**GOAL OF THE EXERCISE:**
With the line containing "(* ===== verification/ClientKeyring.v" as the start and the line containing "cache, the OPAQUE" as the end, transcribe that span of the entries below exactly, including both.

Saved entries:
------------------------------------------------------------------------

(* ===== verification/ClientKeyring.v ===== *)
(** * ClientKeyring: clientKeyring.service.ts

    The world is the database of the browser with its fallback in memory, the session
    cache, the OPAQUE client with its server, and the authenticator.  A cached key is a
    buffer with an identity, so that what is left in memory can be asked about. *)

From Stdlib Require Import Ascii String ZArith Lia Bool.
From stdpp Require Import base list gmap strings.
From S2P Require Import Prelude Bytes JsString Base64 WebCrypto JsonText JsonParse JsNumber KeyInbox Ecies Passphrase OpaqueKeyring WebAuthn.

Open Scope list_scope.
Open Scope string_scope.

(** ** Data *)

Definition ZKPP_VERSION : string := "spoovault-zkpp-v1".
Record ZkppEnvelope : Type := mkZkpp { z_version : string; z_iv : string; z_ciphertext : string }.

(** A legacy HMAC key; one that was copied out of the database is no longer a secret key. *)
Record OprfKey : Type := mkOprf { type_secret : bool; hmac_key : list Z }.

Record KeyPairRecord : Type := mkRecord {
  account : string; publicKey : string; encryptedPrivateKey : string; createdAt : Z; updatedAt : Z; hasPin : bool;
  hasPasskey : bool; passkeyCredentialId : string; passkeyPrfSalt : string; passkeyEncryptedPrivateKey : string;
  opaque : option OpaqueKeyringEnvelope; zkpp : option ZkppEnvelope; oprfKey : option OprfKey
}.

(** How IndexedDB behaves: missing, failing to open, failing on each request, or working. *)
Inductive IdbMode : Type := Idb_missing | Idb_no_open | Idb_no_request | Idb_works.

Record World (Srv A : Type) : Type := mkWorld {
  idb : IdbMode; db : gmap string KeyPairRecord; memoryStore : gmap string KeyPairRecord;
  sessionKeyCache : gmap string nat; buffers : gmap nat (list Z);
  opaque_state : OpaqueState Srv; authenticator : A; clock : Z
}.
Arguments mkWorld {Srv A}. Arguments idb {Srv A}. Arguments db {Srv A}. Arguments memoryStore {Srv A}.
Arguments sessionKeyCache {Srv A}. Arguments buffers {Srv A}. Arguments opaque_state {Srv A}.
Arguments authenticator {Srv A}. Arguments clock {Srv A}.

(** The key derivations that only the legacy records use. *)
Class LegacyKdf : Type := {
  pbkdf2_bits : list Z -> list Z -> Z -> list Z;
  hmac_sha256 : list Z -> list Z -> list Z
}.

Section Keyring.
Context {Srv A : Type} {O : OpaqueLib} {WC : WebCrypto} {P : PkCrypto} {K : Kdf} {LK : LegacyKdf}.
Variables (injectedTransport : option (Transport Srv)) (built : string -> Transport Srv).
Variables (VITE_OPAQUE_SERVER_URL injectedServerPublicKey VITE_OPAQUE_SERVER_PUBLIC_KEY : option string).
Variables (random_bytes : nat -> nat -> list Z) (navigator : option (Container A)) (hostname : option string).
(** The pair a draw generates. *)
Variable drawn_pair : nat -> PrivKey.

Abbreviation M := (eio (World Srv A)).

------------------------------------------------------------------------

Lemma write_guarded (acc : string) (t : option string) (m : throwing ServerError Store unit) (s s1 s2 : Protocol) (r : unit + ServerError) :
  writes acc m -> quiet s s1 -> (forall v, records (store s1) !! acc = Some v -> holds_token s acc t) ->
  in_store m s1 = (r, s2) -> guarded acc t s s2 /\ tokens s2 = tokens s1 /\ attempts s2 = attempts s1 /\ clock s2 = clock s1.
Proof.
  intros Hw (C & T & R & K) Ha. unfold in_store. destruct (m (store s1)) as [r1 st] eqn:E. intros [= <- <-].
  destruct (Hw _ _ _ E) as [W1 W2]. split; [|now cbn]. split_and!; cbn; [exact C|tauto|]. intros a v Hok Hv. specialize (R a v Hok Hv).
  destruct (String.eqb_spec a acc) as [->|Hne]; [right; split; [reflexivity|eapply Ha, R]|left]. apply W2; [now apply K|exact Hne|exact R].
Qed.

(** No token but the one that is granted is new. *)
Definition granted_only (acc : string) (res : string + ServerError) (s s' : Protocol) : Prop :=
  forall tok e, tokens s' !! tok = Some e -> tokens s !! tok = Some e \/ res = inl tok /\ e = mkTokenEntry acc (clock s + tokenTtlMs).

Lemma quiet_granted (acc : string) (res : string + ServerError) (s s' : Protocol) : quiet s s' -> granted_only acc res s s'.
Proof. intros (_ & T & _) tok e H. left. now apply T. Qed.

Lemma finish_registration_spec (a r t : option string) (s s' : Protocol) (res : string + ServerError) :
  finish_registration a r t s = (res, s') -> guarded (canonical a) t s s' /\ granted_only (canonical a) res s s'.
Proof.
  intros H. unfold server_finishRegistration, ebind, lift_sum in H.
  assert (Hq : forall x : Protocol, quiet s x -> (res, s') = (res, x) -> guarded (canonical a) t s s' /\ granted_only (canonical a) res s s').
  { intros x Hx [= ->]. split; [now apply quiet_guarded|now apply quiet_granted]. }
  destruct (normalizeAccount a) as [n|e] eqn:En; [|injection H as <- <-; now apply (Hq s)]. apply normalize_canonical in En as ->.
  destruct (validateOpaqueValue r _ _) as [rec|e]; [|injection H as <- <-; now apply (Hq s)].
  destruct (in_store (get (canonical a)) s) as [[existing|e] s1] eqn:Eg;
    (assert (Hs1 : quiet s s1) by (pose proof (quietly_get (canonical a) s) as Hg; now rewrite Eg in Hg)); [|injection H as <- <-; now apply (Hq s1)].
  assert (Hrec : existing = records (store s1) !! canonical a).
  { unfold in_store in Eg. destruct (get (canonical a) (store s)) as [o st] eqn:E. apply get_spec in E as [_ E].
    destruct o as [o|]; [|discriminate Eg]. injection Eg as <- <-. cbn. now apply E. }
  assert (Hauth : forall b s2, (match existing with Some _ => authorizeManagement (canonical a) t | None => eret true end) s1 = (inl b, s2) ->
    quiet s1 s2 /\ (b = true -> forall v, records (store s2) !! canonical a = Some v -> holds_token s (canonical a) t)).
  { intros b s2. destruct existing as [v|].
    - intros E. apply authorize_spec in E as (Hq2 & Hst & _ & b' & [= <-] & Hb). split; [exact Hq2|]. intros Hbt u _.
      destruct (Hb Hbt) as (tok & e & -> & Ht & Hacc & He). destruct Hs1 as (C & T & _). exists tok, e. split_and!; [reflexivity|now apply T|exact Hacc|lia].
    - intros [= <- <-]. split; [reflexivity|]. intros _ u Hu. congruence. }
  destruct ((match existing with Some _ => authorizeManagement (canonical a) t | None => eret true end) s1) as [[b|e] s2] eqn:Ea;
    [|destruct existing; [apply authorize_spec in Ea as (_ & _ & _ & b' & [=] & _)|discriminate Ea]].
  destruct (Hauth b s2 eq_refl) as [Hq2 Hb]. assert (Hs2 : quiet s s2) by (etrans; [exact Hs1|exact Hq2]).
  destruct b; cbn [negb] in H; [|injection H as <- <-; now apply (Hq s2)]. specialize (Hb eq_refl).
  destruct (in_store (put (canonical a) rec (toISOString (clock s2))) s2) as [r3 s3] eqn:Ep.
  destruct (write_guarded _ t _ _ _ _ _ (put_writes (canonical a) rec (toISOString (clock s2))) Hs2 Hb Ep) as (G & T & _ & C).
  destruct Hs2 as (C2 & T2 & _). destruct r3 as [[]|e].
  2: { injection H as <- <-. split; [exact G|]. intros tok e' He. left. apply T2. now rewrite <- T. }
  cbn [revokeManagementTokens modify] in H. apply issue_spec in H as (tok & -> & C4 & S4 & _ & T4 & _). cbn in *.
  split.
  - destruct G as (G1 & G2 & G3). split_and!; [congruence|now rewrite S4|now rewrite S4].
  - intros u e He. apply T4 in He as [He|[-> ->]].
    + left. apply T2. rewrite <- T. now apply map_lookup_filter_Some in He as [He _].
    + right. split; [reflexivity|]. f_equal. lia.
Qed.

------------------------------------------------------------------------

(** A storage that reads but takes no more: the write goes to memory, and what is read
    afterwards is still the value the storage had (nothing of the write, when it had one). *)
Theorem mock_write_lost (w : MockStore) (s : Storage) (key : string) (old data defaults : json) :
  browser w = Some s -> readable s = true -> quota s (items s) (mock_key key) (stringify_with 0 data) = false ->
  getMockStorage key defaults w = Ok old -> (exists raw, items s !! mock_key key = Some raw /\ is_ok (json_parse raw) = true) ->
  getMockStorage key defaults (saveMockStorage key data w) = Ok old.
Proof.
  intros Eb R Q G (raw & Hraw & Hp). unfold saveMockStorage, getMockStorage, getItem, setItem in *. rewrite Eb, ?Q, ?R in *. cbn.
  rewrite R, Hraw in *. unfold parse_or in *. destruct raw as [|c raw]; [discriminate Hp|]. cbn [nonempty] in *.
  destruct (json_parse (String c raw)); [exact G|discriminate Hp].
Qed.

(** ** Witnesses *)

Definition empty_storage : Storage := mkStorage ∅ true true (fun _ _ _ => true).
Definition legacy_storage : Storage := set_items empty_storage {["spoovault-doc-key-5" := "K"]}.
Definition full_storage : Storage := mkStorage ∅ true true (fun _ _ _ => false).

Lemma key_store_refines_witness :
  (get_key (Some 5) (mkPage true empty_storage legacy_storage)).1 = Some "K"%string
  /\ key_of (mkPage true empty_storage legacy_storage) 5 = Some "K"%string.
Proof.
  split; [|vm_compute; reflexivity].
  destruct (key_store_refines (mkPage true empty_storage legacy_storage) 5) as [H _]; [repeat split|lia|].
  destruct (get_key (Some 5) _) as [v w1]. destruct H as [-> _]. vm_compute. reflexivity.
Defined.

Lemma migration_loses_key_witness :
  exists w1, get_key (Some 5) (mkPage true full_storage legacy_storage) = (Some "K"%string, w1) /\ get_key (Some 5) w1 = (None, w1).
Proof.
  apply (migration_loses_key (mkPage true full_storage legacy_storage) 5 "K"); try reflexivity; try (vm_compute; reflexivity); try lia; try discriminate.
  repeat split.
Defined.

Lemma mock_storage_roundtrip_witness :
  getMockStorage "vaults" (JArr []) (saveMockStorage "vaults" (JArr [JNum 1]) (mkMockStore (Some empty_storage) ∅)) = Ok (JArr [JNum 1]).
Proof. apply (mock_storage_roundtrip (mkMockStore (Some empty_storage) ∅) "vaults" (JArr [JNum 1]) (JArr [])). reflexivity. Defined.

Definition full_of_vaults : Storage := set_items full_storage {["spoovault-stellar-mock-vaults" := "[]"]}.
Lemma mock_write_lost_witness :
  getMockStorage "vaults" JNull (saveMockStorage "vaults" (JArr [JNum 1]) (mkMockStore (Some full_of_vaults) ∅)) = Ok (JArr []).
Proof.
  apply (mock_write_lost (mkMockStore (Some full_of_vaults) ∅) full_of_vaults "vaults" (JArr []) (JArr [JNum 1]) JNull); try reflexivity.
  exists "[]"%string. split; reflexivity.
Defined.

------------------------------------------------------------------------

**SOLUTION TO THE PROBLEM:**
(* ===== verification/ClientKeyring.v ===== *)
(** * ClientKeyring: clientKeyring.service.ts

    The world is the database of the browser with its fallback in memory, the session
    cache, the OPAQUE client with its server, and the authenticator.  A cached key is a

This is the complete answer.